PROBLEM DESCRIPTION —
Quote exactly and only this range of lines in the data below: the line that holds "cells') /\ cells_ok cells'." to the line that holds "assert (b_refs b", both included.

BEGIN RECORDED INFORMATION

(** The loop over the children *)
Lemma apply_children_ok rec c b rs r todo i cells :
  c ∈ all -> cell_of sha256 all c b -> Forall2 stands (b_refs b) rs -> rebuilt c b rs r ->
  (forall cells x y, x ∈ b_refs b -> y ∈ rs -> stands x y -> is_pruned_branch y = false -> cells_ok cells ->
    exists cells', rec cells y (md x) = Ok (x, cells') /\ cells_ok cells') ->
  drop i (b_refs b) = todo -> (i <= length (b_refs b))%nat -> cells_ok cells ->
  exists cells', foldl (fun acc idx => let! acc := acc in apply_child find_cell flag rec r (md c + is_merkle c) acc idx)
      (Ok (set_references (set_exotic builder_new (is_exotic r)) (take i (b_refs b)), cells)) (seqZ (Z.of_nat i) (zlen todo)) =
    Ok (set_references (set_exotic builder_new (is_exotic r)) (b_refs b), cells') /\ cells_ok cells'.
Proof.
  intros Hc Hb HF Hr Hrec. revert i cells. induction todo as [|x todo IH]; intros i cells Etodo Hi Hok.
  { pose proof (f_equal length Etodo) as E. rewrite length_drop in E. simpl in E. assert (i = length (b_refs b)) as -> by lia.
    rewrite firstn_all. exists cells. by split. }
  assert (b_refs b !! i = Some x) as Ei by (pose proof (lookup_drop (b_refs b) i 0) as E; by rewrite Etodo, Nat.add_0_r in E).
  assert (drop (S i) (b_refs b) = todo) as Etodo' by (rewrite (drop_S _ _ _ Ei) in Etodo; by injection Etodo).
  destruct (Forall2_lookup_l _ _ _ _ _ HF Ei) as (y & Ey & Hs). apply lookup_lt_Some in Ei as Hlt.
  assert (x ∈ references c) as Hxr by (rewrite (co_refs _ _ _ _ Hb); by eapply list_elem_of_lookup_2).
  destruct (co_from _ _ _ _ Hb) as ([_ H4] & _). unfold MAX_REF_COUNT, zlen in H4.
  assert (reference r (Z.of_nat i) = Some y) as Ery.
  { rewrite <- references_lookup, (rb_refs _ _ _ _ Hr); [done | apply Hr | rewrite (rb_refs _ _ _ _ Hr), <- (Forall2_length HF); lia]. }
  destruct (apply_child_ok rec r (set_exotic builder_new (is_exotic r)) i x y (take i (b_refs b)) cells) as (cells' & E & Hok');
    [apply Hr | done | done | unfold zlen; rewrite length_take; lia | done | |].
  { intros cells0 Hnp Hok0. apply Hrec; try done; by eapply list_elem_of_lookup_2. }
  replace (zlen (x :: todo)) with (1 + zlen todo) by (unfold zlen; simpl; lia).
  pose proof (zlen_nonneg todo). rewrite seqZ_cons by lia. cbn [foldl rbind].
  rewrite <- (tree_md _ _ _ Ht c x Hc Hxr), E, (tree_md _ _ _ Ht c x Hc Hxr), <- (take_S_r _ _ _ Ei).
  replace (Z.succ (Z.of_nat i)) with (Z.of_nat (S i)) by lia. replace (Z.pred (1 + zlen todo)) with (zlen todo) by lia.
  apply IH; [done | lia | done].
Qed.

END RECORDED INFORMATION
BEGIN RECORDED INFORMATION

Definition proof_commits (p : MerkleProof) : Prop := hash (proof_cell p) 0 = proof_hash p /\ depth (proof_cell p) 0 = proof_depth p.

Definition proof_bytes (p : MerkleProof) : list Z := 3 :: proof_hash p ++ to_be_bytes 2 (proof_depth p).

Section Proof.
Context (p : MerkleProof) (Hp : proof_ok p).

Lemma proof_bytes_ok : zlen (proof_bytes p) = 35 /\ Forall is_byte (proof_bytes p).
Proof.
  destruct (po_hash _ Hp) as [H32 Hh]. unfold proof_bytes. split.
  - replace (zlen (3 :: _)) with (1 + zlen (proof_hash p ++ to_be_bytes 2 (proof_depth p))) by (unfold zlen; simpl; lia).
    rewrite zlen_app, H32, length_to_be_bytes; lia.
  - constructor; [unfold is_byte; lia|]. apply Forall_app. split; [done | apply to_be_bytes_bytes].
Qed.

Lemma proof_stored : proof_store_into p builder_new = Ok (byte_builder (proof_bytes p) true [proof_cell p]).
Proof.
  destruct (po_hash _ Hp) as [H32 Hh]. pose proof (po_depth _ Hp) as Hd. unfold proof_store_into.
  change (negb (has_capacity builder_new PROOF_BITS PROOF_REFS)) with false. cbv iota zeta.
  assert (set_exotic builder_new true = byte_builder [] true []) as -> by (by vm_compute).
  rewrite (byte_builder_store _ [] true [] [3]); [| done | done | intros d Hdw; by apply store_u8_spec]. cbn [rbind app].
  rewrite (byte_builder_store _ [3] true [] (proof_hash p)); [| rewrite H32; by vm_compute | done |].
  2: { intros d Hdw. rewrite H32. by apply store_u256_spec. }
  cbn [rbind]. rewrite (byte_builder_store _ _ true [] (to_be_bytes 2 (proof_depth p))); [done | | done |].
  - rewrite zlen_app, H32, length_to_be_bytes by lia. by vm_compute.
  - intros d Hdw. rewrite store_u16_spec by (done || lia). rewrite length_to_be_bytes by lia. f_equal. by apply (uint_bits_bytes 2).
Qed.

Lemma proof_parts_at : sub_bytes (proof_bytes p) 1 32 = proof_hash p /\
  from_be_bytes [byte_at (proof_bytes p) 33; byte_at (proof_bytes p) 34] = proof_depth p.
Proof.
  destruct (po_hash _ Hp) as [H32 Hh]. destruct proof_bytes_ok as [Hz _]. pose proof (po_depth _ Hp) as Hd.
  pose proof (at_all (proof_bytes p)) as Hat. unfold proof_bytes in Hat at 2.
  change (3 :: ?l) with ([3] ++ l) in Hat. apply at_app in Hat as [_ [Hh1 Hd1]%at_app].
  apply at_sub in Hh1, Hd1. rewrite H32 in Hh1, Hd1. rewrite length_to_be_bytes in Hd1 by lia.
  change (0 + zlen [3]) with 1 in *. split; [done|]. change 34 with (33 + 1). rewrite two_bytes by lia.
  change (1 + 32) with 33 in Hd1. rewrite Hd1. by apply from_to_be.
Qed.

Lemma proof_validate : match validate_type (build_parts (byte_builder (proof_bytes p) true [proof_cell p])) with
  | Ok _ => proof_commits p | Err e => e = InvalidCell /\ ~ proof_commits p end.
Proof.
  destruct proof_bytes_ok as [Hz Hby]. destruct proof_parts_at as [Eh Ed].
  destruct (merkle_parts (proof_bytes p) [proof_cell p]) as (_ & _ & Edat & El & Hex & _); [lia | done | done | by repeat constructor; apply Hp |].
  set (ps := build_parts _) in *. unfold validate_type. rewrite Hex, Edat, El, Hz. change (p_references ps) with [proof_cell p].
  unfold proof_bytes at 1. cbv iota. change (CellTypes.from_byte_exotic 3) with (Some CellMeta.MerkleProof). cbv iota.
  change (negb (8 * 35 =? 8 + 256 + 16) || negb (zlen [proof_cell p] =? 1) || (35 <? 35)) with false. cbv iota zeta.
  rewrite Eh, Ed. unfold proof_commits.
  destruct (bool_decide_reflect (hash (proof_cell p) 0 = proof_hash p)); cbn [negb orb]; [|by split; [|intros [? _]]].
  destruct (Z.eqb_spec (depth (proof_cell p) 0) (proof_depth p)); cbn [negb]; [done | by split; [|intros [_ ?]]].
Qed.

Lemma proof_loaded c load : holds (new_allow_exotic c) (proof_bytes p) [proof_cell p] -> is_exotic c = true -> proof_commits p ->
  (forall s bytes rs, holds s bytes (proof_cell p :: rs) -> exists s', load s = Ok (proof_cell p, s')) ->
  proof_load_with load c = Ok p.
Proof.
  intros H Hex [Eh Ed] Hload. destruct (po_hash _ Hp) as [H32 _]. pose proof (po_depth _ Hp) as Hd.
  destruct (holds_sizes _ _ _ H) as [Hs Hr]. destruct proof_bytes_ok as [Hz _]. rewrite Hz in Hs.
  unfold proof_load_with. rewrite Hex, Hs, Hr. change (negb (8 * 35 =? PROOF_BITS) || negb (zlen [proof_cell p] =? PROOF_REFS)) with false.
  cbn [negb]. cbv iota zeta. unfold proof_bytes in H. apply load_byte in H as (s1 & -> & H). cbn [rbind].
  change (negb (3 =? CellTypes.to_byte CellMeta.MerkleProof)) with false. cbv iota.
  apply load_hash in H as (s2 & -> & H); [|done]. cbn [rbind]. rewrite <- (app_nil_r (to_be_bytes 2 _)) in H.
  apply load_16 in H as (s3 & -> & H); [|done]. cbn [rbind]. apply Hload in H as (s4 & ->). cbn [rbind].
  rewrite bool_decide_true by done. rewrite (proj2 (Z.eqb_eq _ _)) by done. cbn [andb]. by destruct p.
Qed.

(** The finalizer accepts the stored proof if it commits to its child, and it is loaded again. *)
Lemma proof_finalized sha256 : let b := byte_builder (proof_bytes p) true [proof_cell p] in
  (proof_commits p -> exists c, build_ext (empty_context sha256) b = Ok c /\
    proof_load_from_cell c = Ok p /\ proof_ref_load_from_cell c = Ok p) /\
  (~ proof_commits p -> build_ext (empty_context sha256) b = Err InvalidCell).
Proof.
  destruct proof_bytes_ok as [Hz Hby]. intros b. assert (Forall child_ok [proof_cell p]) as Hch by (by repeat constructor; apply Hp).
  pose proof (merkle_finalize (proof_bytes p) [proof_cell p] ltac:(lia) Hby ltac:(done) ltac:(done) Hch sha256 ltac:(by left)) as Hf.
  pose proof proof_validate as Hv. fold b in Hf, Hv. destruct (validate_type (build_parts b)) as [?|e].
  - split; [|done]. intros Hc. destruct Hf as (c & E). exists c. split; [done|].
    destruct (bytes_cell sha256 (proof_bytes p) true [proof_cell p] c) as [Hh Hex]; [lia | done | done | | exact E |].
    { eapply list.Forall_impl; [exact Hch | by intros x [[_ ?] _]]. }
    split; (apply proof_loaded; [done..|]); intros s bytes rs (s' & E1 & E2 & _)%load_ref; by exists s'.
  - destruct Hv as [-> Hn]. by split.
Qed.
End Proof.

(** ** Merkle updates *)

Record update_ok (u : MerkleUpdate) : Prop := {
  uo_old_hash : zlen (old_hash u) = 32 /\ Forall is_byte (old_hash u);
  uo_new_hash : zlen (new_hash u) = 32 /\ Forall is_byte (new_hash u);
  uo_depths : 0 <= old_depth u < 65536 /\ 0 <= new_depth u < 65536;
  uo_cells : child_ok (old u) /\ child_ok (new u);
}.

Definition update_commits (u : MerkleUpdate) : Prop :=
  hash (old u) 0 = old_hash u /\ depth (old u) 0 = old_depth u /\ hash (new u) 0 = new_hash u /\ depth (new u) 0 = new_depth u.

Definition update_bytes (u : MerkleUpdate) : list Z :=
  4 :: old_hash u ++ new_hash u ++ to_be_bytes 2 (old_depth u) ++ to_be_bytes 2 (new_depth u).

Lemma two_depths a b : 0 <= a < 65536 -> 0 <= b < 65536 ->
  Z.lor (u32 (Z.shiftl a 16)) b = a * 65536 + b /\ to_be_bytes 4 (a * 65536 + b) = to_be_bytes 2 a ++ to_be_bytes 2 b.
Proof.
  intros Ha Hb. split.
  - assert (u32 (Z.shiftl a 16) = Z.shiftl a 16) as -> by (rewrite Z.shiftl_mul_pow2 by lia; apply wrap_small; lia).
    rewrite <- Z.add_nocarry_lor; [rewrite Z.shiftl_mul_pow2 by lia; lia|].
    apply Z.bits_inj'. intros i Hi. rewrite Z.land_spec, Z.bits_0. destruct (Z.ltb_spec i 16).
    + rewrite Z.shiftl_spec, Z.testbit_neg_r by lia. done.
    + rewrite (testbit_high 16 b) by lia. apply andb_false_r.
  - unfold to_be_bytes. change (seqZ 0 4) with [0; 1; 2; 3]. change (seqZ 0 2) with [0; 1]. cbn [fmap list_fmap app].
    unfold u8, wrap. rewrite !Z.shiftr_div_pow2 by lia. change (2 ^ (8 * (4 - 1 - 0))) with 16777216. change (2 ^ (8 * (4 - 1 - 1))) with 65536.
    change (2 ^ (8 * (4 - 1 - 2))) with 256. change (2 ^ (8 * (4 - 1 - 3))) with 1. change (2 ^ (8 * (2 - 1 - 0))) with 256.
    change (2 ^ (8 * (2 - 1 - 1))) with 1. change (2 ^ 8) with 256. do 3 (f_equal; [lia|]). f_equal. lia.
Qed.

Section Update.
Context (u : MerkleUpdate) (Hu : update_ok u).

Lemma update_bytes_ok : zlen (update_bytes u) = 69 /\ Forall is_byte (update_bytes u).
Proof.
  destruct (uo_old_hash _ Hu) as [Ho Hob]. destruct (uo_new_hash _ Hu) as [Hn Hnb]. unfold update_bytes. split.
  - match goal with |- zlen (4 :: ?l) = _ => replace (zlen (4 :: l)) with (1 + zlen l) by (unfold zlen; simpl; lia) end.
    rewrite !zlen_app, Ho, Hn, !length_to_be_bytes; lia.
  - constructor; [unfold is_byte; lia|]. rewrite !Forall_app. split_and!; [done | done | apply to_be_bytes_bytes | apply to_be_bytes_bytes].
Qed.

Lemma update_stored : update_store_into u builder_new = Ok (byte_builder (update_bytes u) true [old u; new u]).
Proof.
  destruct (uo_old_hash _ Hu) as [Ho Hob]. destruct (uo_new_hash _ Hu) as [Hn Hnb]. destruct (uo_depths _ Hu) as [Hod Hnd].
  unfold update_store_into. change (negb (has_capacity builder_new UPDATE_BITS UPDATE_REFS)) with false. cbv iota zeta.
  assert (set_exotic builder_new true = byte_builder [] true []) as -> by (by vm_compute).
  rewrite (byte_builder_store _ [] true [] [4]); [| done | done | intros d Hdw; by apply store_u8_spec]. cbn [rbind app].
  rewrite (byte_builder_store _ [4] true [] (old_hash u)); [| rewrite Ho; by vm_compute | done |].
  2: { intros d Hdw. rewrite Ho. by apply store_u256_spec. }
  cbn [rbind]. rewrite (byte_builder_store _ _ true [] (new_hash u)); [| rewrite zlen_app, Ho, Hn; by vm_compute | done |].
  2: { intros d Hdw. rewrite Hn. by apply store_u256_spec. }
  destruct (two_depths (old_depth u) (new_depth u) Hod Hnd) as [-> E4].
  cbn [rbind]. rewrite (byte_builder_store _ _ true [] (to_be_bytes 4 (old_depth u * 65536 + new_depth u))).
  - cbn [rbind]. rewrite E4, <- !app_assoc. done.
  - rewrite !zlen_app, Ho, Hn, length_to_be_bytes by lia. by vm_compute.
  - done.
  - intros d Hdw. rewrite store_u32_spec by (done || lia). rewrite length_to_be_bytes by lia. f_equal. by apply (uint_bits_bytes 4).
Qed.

END RECORDED INFORMATION
BEGIN RECORDED INFORMATION

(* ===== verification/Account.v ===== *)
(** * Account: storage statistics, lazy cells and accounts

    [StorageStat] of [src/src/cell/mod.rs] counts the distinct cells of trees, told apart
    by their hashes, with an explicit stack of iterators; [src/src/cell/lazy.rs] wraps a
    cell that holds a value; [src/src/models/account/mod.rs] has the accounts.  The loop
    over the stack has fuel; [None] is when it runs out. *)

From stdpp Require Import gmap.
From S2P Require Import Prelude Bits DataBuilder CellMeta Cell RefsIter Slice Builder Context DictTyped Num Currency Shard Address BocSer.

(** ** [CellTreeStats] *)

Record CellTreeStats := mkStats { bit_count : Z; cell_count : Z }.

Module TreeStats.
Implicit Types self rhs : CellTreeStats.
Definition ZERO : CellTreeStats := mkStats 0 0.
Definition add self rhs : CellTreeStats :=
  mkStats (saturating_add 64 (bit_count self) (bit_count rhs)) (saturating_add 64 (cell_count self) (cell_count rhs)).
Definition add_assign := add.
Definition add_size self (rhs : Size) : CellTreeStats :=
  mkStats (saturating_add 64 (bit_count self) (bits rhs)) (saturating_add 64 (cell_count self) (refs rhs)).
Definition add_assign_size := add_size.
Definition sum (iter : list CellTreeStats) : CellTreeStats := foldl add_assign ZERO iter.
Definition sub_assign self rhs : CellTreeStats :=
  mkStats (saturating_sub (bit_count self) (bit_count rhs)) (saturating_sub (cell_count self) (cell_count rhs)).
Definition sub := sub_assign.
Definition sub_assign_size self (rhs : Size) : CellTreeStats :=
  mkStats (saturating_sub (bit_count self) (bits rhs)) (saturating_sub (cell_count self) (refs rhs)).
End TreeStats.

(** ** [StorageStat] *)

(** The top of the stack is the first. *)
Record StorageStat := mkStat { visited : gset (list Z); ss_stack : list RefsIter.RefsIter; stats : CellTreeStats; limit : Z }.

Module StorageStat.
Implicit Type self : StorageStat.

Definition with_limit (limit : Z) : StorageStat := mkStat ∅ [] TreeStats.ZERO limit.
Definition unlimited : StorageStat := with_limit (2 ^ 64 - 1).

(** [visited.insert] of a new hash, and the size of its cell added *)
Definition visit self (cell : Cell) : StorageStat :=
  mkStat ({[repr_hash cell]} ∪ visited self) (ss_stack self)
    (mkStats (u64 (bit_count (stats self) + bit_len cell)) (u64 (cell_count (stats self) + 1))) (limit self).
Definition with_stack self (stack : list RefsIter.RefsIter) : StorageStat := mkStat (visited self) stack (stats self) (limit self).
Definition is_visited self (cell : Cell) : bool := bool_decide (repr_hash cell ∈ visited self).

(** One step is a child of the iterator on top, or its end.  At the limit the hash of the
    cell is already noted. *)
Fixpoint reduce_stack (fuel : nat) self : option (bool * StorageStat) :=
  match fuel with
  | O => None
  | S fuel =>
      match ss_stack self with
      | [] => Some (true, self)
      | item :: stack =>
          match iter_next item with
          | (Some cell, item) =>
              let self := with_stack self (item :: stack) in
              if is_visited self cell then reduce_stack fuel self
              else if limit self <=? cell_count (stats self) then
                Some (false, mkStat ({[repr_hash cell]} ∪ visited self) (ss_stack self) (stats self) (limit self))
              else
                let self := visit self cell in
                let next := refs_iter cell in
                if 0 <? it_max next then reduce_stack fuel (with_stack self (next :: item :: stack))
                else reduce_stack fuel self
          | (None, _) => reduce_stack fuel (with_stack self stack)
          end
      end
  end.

END RECORDED INFORMATION

SOLUTION —
    Ok (set_references (set_exotic builder_new (is_exotic r)) (b_refs b), cells') /\ cells_ok cells'.
Proof.
  intros Hc Hb HF Hr Hrec. revert i cells. induction todo as [|x todo IH]; intros i cells Etodo Hi Hok.
  { pose proof (f_equal length Etodo) as E. rewrite length_drop in E. simpl in E. assert (i = length (b_refs b)) as -> by lia.
    rewrite firstn_all. exists cells. by split. }
  assert (b_refs b !! i = Some x) as Ei by (pose proof (lookup_drop (b_refs b) i 0) as E; by rewrite Etodo, Nat.add_0_r in E).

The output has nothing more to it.